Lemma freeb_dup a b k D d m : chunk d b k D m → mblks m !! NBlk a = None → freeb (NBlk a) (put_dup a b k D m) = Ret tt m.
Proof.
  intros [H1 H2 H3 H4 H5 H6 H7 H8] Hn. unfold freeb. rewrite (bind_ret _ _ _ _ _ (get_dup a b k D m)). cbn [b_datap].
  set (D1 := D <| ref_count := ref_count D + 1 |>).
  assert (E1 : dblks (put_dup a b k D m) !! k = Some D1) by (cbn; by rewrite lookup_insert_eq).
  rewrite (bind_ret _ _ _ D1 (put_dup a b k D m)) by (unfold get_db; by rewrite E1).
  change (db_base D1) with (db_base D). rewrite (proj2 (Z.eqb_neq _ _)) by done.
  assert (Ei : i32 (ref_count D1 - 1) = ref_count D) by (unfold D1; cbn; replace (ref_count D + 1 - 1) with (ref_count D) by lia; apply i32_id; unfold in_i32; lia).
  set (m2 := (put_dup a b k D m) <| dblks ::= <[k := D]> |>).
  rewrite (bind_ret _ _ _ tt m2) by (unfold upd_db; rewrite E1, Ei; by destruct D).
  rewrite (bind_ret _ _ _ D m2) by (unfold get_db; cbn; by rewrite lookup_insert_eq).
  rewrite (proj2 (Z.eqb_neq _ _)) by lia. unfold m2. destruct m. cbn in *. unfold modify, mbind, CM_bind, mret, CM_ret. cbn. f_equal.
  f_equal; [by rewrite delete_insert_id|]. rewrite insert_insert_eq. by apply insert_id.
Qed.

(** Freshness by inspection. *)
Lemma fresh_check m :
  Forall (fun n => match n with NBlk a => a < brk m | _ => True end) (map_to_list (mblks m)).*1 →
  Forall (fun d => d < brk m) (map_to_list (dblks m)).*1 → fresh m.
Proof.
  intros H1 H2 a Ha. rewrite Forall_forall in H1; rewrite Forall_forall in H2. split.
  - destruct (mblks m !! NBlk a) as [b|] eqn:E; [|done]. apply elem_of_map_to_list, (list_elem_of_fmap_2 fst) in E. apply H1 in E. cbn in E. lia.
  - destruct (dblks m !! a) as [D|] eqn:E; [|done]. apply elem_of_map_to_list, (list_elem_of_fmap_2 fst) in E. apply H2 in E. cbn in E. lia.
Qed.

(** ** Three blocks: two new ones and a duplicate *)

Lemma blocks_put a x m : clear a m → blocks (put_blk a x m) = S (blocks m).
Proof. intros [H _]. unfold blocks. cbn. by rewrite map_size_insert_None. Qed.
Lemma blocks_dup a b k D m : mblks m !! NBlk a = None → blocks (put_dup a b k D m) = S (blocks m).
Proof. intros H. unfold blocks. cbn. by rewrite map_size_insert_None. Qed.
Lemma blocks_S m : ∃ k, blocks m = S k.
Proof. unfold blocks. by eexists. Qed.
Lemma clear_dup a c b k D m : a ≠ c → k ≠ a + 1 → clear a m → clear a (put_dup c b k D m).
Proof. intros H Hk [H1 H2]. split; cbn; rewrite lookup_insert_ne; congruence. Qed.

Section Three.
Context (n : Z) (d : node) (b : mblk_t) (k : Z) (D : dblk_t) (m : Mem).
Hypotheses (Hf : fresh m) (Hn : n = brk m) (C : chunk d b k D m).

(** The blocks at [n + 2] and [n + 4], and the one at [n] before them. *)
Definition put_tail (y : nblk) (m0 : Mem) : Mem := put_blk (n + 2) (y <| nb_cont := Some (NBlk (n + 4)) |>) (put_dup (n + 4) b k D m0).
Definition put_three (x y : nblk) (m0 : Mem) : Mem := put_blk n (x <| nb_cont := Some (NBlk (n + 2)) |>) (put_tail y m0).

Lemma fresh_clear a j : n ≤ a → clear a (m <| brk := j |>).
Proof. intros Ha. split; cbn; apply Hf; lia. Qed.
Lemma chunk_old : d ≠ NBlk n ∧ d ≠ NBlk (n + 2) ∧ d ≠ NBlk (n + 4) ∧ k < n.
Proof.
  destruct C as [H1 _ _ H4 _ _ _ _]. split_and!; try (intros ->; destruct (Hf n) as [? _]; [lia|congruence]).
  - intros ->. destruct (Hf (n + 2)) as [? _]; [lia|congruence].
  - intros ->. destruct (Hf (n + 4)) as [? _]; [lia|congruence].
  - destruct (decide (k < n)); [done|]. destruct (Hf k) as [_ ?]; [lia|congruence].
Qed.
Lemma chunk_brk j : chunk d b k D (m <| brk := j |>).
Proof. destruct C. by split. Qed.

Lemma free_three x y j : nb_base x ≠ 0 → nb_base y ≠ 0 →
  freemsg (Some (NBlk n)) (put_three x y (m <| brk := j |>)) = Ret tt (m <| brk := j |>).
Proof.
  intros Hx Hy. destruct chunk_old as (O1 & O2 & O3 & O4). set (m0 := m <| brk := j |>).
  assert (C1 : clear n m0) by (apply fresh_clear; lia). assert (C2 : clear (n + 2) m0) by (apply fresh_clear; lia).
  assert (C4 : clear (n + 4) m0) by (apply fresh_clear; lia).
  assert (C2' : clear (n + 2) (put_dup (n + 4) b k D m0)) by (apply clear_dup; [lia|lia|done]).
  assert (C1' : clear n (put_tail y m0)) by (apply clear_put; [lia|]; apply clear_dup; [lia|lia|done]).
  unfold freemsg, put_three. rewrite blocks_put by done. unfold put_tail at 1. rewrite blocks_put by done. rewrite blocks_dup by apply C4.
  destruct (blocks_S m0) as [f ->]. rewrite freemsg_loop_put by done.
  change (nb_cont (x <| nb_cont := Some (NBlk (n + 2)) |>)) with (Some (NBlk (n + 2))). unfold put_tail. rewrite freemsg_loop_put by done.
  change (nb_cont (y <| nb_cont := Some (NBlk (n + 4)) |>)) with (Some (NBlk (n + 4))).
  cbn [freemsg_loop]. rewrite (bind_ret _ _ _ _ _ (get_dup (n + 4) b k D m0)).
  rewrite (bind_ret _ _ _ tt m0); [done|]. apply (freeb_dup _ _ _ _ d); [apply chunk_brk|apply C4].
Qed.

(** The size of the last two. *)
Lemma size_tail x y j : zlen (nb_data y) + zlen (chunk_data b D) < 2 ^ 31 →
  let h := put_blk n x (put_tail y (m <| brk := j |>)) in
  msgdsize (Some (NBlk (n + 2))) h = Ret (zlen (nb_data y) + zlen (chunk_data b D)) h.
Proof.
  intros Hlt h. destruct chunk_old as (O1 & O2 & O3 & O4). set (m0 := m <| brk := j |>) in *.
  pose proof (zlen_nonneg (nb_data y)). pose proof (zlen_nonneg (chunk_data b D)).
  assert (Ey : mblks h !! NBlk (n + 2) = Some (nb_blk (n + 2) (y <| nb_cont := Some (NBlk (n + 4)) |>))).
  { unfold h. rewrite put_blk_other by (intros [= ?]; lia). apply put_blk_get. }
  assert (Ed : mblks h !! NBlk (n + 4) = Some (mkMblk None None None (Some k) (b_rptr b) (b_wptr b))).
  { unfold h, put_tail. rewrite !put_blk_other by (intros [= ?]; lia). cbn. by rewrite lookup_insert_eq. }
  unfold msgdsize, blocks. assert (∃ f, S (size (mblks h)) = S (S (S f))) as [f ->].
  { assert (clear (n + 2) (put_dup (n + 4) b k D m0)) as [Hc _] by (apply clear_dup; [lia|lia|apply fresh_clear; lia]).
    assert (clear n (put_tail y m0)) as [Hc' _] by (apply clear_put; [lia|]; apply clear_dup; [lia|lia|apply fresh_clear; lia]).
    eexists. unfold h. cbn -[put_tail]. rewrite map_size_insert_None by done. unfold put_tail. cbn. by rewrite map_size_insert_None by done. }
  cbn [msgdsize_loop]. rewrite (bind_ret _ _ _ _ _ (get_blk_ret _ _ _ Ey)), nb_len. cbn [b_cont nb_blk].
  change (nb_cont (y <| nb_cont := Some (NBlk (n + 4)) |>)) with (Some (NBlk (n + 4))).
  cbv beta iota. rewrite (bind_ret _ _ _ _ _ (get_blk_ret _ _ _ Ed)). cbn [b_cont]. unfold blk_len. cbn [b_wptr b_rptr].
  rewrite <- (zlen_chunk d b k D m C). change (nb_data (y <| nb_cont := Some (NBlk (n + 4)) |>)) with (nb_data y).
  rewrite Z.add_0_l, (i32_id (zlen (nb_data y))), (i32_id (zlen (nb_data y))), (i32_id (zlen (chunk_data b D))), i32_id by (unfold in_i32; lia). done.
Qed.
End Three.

* * *

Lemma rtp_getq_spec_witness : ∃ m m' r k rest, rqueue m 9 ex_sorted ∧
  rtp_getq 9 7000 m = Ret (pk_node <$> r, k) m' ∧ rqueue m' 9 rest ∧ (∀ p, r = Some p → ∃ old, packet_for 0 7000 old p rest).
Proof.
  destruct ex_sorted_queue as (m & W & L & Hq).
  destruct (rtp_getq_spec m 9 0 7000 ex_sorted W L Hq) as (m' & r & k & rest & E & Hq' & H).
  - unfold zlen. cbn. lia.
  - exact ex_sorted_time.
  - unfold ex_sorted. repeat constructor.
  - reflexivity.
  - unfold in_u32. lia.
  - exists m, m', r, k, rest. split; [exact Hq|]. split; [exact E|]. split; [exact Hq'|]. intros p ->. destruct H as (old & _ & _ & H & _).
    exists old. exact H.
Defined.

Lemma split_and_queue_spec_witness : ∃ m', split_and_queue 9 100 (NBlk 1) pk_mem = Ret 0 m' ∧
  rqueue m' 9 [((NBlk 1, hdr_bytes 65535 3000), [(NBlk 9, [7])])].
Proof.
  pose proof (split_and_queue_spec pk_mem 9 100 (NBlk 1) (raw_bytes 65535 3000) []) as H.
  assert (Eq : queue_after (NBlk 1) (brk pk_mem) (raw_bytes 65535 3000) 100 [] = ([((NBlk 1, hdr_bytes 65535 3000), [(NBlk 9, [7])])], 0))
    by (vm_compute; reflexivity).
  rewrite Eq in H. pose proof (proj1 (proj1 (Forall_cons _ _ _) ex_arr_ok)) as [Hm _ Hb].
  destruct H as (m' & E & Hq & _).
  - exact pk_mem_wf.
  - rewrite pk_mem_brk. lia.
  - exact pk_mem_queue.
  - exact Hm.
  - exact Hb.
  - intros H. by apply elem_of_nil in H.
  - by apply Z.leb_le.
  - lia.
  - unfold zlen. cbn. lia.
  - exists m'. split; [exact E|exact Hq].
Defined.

* * *

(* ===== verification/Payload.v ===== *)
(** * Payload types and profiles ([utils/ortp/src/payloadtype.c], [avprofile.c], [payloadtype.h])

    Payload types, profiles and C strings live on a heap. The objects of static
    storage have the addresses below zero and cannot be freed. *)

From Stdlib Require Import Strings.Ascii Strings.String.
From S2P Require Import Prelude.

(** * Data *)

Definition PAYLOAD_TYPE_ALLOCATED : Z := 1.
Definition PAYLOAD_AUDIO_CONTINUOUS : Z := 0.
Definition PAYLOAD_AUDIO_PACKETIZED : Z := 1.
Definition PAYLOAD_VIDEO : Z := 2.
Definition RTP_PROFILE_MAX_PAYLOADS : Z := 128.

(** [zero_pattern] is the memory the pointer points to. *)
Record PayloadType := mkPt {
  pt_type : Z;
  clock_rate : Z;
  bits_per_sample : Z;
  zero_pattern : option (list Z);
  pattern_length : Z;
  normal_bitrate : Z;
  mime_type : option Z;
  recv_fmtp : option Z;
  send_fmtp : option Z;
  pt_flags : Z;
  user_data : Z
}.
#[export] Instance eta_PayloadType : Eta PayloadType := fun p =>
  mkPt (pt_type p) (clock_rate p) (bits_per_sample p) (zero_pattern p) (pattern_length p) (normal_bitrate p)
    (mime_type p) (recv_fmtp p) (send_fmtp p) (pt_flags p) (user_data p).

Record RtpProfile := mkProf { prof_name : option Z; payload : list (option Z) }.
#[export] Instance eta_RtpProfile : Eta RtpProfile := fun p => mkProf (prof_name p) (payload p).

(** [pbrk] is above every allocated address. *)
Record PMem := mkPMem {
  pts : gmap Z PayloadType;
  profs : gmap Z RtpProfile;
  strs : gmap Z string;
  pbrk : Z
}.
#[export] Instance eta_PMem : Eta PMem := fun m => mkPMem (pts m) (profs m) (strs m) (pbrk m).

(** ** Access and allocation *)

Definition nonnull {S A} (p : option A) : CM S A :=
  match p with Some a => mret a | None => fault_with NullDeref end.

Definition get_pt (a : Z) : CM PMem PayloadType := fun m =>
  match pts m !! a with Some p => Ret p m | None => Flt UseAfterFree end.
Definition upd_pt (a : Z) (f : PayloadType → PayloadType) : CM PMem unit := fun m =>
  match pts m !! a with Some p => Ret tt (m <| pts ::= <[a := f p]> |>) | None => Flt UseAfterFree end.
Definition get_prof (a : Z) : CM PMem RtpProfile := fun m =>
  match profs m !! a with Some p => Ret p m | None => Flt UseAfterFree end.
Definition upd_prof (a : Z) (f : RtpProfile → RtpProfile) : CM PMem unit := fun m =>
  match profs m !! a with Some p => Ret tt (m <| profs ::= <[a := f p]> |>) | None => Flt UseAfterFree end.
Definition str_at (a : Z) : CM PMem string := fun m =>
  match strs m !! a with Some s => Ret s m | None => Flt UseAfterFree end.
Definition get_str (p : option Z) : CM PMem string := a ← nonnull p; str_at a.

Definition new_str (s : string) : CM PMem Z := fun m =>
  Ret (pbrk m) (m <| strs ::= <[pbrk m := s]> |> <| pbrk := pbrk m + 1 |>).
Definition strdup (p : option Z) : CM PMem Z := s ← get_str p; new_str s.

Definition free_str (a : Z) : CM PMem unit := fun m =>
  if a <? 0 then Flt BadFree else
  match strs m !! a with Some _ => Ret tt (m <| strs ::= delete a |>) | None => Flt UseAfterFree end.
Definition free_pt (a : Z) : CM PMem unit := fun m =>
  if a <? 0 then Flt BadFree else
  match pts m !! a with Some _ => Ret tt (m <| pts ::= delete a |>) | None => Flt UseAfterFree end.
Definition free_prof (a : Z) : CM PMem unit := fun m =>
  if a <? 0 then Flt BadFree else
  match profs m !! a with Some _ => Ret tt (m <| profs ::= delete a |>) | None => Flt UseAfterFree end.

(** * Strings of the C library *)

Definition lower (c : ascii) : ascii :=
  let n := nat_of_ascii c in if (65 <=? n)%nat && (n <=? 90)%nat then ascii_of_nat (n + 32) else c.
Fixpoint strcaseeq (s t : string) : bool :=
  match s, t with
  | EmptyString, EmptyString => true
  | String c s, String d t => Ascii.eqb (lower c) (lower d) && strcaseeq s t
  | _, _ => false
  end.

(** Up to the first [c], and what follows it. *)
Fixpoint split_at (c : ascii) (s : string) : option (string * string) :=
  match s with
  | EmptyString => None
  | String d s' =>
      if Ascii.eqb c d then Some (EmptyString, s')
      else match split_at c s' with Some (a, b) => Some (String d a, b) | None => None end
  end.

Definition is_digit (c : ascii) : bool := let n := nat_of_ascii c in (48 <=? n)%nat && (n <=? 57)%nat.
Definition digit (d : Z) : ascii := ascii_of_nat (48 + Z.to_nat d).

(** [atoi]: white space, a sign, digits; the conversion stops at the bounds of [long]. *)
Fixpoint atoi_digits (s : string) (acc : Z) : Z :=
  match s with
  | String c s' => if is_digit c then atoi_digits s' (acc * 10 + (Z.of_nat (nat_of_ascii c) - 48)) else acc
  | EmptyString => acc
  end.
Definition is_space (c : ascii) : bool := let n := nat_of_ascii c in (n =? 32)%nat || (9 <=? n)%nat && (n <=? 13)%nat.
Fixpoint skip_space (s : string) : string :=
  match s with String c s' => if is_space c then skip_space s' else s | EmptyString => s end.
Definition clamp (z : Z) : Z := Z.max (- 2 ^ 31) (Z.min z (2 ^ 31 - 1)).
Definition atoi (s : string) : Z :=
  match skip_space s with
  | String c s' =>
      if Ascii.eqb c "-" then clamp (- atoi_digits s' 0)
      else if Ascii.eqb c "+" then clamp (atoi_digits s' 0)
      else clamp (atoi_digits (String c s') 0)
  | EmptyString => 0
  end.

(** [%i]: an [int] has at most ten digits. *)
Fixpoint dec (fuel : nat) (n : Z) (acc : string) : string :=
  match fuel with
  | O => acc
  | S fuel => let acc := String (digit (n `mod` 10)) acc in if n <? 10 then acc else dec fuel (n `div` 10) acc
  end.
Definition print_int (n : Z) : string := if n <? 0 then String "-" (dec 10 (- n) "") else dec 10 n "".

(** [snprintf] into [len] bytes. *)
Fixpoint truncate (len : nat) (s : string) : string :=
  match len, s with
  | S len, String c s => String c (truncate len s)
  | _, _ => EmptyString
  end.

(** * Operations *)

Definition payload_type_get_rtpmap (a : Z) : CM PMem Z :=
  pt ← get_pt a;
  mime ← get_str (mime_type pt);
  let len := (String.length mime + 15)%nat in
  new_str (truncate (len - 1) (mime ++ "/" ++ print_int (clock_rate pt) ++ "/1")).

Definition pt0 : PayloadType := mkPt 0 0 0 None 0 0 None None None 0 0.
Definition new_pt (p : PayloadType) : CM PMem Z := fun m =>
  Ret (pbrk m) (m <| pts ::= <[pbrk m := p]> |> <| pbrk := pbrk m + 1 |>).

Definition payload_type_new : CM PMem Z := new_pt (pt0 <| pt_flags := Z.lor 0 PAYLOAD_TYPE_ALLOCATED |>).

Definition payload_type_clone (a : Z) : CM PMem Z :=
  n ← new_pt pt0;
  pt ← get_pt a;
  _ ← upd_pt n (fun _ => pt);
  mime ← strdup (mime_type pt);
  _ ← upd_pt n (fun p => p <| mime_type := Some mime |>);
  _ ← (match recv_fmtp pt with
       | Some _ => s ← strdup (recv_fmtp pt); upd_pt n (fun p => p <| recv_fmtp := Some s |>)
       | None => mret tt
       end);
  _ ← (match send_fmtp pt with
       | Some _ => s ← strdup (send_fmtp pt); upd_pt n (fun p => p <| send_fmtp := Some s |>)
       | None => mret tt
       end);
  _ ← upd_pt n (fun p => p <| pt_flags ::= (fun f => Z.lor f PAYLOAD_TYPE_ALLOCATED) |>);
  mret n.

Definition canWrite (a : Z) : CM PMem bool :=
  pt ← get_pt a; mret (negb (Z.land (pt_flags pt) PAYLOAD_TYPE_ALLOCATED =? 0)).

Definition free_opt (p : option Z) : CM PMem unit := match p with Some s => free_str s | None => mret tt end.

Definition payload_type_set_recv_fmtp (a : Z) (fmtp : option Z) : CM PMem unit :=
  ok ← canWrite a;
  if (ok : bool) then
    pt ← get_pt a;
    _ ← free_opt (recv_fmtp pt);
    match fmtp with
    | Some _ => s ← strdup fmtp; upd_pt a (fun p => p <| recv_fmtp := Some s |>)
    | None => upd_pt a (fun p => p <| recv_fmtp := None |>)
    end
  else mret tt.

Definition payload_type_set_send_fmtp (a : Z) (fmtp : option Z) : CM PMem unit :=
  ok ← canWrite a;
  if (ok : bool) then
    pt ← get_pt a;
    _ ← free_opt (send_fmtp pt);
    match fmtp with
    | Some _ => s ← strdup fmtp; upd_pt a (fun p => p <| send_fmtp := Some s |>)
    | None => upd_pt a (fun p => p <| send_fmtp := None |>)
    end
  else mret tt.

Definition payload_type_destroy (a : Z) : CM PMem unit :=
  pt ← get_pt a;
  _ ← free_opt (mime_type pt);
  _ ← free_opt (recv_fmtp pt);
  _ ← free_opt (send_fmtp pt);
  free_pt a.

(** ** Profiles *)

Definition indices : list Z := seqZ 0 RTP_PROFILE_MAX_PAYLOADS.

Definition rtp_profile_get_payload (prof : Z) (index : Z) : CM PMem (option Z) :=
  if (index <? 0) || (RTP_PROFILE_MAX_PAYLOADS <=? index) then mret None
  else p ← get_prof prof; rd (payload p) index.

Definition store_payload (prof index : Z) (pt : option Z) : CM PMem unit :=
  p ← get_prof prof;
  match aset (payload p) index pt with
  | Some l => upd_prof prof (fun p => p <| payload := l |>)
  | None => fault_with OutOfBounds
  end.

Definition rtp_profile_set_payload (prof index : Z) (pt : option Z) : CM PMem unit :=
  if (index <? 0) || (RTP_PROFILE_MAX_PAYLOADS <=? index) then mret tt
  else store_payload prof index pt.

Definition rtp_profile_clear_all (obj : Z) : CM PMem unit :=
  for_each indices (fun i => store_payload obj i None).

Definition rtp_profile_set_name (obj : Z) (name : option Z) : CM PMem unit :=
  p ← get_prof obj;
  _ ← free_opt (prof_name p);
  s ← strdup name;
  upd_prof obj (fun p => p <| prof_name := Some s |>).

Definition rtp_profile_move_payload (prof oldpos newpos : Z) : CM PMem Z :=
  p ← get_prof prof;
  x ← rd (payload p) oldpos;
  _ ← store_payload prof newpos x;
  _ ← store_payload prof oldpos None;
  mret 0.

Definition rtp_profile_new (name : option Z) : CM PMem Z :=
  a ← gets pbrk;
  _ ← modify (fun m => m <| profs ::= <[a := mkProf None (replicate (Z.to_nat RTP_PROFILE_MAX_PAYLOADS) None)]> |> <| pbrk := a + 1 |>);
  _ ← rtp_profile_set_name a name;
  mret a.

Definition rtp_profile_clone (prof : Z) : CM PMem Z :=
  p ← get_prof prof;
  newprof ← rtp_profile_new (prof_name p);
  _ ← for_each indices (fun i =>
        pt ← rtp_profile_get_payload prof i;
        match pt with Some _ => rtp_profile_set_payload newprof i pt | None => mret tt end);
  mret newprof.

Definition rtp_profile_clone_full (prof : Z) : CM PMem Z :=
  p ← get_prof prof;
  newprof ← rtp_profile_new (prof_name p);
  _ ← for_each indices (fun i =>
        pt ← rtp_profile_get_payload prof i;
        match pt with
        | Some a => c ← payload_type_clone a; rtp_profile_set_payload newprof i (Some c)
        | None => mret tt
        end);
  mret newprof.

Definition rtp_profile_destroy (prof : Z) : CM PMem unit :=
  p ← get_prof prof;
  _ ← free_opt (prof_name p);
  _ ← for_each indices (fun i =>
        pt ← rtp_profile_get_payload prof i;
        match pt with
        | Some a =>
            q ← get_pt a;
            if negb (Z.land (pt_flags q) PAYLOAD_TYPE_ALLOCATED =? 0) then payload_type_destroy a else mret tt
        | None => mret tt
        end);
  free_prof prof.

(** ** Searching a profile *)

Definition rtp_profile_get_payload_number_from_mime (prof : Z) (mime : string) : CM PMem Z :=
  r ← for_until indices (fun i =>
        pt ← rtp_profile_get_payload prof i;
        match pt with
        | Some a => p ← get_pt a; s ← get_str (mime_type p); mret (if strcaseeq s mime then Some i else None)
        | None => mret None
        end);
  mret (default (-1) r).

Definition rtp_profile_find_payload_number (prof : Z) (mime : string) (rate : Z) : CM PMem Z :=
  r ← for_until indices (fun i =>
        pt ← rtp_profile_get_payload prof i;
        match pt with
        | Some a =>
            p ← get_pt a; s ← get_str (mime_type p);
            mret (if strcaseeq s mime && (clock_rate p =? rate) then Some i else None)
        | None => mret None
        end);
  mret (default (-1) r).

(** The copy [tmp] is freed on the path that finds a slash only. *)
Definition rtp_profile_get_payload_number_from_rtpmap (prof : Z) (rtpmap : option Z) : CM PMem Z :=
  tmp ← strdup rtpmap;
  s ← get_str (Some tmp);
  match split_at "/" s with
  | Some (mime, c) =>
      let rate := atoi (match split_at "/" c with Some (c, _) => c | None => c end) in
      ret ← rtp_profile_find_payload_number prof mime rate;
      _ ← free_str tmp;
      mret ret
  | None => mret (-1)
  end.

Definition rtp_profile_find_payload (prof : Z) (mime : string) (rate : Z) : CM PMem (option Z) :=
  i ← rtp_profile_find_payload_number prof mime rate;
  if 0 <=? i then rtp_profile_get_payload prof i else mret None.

* * *

--- Exercise instructions ---
Search the entries for the word "land" and show every line that has it.

--- Response to this task ---
  pt ← get_pt a; mret (negb (Z.land (pt_flags pt) PAYLOAD_TYPE_ALLOCATED =? 0)).
            if negb (Z.land (pt_flags q) PAYLOAD_TYPE_ALLOCATED =? 0) then payload_type_destroy a else mret tt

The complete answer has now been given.